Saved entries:
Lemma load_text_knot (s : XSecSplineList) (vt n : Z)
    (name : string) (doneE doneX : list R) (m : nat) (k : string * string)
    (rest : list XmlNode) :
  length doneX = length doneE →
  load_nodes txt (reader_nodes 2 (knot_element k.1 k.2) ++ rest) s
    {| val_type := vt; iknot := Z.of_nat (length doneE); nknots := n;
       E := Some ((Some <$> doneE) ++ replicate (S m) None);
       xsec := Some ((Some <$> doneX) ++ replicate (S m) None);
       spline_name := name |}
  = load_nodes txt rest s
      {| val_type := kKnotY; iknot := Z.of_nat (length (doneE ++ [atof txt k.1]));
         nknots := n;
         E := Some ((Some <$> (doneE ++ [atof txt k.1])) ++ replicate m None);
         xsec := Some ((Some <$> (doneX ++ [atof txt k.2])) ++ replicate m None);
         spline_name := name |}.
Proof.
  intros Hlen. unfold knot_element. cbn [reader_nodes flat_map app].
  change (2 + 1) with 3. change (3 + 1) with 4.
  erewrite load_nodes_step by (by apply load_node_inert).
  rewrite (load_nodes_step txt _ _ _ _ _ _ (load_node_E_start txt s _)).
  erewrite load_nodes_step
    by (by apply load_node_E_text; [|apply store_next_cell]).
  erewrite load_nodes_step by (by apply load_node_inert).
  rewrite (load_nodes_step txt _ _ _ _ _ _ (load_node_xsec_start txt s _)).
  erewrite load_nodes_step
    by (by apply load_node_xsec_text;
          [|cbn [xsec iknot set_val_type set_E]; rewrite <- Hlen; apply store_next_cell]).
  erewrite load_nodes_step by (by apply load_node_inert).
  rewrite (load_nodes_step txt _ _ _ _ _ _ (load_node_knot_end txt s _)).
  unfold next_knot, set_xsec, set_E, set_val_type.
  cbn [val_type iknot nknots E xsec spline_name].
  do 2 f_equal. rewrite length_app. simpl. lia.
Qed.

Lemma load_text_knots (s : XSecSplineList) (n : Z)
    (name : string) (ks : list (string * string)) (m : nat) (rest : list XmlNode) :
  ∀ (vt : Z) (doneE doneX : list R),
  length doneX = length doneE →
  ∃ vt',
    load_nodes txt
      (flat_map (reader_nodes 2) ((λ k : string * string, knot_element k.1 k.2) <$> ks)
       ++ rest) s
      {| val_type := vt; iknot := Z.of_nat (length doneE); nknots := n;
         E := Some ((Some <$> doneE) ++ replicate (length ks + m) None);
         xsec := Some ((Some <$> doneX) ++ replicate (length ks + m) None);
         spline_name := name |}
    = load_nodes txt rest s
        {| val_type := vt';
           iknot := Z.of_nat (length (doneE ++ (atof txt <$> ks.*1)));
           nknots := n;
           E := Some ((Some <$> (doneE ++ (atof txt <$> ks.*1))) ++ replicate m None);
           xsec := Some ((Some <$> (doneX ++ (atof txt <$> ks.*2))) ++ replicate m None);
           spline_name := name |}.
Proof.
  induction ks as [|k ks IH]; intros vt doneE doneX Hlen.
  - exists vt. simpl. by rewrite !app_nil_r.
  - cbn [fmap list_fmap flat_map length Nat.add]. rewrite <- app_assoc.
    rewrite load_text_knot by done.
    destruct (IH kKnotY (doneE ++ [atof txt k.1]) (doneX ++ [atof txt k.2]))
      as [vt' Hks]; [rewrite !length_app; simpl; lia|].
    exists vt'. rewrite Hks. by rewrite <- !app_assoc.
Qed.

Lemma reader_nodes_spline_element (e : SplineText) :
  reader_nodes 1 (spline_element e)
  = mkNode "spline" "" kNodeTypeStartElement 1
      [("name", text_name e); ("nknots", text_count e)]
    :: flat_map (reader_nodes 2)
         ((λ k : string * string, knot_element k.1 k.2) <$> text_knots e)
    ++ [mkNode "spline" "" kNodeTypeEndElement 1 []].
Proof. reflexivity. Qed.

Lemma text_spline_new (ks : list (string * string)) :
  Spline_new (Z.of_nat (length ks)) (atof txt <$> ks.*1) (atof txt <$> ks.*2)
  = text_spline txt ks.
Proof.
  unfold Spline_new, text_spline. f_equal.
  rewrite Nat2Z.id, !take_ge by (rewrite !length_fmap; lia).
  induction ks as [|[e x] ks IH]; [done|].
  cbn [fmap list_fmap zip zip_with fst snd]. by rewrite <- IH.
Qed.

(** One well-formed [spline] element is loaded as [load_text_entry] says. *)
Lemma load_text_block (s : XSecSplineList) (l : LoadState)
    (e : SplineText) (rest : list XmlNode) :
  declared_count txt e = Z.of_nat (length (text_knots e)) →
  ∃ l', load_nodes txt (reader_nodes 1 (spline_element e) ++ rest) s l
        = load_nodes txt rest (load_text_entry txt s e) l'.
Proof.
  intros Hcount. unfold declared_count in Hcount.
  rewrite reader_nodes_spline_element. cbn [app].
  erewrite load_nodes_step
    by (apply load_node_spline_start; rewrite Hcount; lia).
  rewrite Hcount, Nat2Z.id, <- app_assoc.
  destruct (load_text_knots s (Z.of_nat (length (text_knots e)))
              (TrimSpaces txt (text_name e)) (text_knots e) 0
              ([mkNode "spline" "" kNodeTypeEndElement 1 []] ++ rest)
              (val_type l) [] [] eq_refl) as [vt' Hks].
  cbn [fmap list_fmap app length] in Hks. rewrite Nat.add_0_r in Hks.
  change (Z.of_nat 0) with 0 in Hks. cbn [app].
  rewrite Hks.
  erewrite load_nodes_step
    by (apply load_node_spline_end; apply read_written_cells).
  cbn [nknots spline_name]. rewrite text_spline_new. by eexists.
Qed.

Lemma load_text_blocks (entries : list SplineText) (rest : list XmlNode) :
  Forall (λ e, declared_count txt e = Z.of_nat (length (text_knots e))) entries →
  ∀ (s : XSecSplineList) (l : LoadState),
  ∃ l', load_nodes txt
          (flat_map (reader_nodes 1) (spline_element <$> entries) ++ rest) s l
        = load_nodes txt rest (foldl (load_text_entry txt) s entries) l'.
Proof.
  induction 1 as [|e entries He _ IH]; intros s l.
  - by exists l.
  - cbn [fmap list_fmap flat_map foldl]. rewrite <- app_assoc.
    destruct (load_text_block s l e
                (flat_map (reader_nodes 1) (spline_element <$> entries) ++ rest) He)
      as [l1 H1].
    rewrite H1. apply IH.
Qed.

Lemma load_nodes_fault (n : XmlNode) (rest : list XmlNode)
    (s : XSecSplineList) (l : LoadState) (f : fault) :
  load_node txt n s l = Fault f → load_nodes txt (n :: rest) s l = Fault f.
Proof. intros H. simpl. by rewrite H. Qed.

...

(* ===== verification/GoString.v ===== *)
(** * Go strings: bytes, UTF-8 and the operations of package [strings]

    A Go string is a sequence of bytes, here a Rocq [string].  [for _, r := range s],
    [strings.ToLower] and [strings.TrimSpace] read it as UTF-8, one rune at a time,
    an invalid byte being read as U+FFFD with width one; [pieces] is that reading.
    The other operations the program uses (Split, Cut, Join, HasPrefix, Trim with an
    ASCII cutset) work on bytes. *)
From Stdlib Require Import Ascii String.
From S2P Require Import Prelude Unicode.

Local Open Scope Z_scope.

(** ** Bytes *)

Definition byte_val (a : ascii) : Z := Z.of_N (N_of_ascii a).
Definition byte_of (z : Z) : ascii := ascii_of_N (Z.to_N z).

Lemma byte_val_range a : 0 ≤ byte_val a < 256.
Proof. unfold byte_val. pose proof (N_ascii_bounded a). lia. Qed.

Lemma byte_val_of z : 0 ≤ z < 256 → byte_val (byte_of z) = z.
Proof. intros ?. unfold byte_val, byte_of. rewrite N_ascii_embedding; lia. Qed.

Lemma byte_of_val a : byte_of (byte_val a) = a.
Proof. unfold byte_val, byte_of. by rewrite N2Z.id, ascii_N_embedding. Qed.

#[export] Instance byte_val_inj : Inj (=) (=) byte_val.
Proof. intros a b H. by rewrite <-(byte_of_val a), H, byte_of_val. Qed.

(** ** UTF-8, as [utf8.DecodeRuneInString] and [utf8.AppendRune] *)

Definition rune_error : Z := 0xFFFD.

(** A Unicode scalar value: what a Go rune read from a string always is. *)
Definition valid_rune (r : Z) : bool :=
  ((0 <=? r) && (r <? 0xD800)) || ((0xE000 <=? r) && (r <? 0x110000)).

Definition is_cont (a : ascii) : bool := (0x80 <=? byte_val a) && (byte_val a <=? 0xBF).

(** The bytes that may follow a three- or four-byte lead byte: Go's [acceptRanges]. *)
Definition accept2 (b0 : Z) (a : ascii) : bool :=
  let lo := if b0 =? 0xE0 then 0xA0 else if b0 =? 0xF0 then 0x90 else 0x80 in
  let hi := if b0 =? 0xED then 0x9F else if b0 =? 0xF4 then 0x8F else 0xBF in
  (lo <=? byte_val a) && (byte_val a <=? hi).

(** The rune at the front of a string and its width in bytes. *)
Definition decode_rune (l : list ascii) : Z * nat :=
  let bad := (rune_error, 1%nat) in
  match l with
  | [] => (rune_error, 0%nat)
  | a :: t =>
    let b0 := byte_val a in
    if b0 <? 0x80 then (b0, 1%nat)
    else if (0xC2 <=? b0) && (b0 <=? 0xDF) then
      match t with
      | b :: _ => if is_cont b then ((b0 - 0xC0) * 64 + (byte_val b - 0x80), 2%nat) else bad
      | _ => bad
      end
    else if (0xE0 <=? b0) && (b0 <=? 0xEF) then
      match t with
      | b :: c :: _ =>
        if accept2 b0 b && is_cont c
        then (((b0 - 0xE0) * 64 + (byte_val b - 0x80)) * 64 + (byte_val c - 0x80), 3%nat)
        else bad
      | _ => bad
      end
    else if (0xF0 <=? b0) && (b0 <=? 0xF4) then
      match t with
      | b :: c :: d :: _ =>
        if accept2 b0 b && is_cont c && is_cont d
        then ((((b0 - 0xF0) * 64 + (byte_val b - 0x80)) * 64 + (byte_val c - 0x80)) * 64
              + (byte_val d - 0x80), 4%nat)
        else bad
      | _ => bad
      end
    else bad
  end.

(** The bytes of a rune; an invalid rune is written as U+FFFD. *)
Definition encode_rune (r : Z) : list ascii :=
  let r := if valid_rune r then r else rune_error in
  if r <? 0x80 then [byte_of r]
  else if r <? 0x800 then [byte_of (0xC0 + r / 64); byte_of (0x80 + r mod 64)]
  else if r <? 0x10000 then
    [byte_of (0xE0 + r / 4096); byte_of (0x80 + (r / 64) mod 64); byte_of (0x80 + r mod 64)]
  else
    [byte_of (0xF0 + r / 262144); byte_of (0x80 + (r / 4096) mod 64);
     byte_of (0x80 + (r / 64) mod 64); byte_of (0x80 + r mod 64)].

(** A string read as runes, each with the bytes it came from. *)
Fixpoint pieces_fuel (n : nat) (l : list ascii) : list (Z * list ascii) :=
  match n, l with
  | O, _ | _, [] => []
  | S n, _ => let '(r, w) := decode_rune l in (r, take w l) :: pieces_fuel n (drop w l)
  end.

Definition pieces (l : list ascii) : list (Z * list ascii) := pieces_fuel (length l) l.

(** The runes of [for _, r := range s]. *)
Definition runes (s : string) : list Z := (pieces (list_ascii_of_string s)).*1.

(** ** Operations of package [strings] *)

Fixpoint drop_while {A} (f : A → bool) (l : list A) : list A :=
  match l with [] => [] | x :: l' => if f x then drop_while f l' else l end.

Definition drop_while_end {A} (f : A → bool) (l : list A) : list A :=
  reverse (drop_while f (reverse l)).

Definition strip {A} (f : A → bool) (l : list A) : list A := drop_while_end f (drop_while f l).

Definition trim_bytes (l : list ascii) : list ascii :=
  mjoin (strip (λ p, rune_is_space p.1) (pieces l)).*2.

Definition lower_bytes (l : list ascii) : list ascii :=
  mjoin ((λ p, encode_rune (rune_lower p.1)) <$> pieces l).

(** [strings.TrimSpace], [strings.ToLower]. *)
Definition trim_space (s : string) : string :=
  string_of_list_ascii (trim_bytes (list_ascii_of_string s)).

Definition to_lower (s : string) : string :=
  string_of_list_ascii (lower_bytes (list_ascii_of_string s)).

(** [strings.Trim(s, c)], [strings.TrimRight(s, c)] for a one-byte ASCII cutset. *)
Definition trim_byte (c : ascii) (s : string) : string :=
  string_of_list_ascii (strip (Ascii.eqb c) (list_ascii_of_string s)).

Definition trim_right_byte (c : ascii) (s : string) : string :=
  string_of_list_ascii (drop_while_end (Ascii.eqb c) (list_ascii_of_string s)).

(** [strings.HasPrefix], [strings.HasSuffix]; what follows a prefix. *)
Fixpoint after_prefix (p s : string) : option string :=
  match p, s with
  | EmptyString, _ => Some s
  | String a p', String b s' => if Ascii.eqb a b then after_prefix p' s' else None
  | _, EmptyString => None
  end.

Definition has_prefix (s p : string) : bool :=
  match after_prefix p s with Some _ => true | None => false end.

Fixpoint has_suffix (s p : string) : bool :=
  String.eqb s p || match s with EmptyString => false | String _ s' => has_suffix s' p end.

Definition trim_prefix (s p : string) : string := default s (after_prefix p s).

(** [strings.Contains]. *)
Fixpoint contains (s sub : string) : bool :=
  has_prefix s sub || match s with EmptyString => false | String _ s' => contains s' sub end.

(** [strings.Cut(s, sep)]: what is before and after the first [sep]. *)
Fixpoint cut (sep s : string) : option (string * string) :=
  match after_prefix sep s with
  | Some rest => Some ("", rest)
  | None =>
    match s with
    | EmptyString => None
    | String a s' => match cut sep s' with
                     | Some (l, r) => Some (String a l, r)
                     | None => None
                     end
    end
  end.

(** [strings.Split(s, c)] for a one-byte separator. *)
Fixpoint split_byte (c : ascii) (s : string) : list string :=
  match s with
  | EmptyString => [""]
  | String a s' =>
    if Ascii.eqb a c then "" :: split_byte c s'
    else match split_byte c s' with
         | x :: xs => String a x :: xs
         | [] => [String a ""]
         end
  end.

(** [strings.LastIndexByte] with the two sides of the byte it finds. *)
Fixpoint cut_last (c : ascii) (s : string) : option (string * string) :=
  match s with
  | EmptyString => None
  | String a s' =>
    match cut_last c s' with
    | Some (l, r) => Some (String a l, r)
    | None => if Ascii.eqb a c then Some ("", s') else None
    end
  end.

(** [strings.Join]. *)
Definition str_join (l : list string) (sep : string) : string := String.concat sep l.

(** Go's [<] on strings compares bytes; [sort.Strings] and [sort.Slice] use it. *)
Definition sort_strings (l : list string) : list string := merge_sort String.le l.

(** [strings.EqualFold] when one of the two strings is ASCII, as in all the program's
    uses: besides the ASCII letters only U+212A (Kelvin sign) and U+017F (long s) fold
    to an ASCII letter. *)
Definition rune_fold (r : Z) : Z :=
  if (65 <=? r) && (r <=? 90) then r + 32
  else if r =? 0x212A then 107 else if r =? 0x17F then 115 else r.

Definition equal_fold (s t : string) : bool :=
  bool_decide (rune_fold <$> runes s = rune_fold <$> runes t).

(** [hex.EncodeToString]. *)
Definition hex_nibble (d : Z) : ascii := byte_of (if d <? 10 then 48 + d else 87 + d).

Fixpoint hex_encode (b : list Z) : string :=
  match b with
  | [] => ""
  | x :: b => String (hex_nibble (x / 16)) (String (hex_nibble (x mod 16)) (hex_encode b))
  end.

...

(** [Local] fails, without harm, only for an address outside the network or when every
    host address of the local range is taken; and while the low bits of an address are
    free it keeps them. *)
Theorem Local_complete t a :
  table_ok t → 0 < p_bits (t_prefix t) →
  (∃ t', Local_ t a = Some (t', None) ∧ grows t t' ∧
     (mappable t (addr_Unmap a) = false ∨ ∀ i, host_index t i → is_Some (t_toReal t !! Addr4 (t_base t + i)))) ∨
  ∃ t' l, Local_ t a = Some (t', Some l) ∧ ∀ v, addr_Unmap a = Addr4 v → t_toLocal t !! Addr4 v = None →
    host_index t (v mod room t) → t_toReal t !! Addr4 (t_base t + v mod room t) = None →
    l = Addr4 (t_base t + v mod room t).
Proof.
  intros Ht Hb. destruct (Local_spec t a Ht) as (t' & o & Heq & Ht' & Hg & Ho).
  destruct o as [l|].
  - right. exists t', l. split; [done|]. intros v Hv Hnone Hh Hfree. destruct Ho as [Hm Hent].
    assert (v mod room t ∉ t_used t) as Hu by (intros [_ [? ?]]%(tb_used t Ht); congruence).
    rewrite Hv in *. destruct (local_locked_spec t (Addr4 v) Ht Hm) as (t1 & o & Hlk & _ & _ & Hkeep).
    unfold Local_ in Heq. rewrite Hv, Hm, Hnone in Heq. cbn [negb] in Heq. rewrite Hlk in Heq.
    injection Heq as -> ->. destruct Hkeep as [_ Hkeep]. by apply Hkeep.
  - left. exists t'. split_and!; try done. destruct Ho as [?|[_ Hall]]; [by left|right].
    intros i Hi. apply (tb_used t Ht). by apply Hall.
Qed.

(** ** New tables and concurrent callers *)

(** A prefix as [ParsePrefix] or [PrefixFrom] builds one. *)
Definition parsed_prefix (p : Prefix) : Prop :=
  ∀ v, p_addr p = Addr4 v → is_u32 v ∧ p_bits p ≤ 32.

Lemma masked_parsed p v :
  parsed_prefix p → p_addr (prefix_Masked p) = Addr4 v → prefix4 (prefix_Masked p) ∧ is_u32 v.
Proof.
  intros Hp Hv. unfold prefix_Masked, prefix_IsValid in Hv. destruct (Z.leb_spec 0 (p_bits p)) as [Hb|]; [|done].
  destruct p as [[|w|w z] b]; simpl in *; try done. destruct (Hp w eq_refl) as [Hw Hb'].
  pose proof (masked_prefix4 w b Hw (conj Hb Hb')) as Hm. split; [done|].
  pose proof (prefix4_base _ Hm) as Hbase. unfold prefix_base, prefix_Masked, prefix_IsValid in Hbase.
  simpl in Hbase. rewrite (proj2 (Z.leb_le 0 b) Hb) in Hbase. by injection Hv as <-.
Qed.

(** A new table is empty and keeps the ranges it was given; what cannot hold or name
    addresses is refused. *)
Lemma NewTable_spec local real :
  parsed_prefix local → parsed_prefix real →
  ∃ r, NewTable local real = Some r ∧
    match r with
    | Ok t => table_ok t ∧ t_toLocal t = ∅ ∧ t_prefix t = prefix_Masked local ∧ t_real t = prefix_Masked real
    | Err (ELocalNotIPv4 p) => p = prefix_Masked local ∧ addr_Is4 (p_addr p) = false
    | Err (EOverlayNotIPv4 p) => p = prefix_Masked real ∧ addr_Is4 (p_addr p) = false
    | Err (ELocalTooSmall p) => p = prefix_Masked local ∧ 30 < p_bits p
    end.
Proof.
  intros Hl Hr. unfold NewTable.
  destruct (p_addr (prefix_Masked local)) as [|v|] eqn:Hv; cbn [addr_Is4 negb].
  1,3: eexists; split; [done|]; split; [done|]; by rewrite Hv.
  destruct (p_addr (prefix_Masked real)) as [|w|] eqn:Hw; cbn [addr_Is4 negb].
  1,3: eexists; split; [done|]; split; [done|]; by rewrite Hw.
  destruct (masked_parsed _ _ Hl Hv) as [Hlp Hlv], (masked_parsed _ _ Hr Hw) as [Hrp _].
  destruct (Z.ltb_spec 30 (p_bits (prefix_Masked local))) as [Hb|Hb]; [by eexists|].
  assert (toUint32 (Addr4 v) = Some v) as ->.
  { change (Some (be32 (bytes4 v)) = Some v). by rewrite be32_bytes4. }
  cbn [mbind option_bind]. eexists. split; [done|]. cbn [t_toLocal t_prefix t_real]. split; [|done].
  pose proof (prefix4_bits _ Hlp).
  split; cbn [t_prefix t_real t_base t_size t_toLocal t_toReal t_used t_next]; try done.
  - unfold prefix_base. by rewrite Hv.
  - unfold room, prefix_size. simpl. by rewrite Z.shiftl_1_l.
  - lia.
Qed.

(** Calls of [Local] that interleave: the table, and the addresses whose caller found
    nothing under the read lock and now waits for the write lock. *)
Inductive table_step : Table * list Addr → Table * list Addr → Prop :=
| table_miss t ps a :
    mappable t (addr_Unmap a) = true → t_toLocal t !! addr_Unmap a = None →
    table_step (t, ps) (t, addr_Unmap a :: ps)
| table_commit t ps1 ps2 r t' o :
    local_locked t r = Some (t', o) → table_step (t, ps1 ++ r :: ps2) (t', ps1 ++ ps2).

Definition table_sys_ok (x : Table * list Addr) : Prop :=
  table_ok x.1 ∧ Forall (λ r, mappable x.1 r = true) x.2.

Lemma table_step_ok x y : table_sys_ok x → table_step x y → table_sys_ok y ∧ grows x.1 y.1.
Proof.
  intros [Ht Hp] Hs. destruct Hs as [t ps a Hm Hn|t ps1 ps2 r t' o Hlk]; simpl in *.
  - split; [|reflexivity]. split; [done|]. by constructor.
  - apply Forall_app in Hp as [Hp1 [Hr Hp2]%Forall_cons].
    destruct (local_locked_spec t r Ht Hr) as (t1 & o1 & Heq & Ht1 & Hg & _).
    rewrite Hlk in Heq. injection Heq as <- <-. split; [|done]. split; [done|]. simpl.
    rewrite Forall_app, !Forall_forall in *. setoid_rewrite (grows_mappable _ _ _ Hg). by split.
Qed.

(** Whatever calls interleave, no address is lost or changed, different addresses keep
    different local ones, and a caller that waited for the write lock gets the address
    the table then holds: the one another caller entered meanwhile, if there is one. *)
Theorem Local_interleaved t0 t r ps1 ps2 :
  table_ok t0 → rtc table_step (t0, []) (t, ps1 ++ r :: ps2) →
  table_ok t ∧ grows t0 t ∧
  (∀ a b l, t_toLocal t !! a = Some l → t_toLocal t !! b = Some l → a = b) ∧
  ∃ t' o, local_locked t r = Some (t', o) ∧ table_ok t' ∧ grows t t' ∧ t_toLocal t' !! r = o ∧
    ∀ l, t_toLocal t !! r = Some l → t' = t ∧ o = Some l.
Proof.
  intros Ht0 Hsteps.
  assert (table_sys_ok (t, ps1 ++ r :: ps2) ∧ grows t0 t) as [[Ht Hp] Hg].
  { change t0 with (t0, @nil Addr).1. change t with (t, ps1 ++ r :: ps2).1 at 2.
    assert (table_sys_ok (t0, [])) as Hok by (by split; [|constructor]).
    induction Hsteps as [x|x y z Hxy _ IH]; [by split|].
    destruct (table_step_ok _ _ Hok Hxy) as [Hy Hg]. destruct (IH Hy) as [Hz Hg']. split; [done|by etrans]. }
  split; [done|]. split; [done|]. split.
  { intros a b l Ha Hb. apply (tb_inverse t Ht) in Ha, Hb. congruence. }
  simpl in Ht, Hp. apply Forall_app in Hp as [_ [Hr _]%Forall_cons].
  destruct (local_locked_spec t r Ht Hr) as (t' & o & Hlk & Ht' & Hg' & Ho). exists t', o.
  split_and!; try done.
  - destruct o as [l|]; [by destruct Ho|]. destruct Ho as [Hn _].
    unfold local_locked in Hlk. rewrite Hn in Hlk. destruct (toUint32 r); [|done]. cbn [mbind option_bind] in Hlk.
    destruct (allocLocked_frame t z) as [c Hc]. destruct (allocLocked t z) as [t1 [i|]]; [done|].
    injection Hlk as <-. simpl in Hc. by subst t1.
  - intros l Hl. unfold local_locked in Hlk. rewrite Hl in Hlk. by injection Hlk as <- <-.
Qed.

• What is being asked:
The line above containing "The other operations", the line containing "Definition byte_val (a", and every line between them are to be transcribed exactly; no other line is wanted.

• Task result:
    The other operations the program uses (Split, Cut, Join, HasPrefix, Trim with an
    ASCII cutset) work on bytes. *)
From Stdlib Require Import Ascii String.
From S2P Require Import Prelude Unicode.

Local Open Scope Z_scope.

(** ** Bytes *)

Definition byte_val (a : ascii) : Z := Z.of_N (N_of_ascii a).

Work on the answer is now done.